- _What you are asked to do_
Restate, word for word, the lines from the opening line of the data through the line containing "unfold target_window. pose", both included, and nothing else.

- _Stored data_

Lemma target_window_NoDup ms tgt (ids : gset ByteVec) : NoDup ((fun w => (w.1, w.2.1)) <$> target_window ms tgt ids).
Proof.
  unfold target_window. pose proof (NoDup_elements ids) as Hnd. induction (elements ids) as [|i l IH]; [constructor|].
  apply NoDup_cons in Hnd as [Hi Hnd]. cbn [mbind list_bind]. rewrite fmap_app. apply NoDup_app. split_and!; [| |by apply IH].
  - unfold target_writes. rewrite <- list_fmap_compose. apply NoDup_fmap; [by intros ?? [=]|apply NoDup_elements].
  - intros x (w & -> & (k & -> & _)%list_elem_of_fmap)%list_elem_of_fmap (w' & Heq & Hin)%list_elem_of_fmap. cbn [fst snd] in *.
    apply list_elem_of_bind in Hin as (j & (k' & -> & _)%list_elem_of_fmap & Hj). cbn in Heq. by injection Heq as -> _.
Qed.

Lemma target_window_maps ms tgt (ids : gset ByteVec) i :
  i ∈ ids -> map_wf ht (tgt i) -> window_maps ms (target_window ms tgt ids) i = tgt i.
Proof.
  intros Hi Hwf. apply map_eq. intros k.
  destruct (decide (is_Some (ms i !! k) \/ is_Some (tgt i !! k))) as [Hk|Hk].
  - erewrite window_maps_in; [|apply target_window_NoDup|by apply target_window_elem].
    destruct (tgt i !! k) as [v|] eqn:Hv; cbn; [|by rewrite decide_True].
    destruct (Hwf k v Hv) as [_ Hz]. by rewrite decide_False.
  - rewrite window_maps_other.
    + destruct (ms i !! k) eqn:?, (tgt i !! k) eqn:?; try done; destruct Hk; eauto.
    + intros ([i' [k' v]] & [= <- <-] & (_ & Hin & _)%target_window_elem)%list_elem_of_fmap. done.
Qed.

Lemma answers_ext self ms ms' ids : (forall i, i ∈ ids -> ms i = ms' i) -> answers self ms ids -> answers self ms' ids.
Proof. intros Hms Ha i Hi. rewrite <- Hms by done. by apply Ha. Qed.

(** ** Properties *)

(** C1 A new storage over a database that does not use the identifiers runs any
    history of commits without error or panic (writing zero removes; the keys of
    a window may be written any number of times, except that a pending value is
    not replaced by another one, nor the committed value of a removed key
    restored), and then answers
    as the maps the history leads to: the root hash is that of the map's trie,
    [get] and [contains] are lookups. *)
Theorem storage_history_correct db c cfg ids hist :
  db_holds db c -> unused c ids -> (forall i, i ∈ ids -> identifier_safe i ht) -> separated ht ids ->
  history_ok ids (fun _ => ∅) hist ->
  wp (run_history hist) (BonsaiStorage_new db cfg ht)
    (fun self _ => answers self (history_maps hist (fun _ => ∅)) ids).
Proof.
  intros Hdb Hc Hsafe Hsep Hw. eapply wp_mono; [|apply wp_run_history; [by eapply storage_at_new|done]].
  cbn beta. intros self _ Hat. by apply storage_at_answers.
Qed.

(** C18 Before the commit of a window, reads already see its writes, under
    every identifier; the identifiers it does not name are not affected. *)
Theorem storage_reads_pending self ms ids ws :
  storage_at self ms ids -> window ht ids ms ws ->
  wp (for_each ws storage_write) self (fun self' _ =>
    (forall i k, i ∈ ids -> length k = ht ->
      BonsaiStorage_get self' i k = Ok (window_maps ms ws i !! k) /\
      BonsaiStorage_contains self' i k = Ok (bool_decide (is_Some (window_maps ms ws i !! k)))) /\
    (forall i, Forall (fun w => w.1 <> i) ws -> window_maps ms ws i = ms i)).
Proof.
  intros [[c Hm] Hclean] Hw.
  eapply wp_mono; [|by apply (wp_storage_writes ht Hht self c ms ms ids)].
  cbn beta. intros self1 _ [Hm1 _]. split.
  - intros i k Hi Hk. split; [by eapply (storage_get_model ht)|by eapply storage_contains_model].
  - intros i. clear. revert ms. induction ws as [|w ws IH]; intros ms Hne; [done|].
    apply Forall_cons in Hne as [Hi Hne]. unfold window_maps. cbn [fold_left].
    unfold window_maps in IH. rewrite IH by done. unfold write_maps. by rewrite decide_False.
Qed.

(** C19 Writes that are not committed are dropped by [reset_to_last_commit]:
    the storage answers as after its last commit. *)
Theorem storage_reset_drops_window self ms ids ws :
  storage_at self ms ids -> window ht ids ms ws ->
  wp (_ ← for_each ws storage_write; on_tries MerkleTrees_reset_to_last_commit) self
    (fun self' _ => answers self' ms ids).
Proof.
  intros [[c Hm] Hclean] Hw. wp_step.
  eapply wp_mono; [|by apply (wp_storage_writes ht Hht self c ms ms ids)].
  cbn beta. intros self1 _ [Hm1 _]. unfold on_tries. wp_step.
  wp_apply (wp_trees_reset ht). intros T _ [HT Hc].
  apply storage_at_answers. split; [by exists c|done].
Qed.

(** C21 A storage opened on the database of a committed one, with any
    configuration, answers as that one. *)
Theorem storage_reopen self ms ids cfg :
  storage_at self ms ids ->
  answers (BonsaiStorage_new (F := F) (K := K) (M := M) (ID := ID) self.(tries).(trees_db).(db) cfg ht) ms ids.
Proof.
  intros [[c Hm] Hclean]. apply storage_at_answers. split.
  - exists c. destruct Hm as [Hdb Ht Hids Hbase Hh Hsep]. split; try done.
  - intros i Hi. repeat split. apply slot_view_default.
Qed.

- _Final answer_
Lemma target_window_NoDup ms tgt (ids : gset ByteVec) : NoDup ((fun w => (w.1, w.2.1)) <$> target_window ms tgt ids).
Proof.
  unfold target_window. pose proof (NoDup_elements ids) as Hnd. induction (elements ids) as [|i l IH]; [constructor|].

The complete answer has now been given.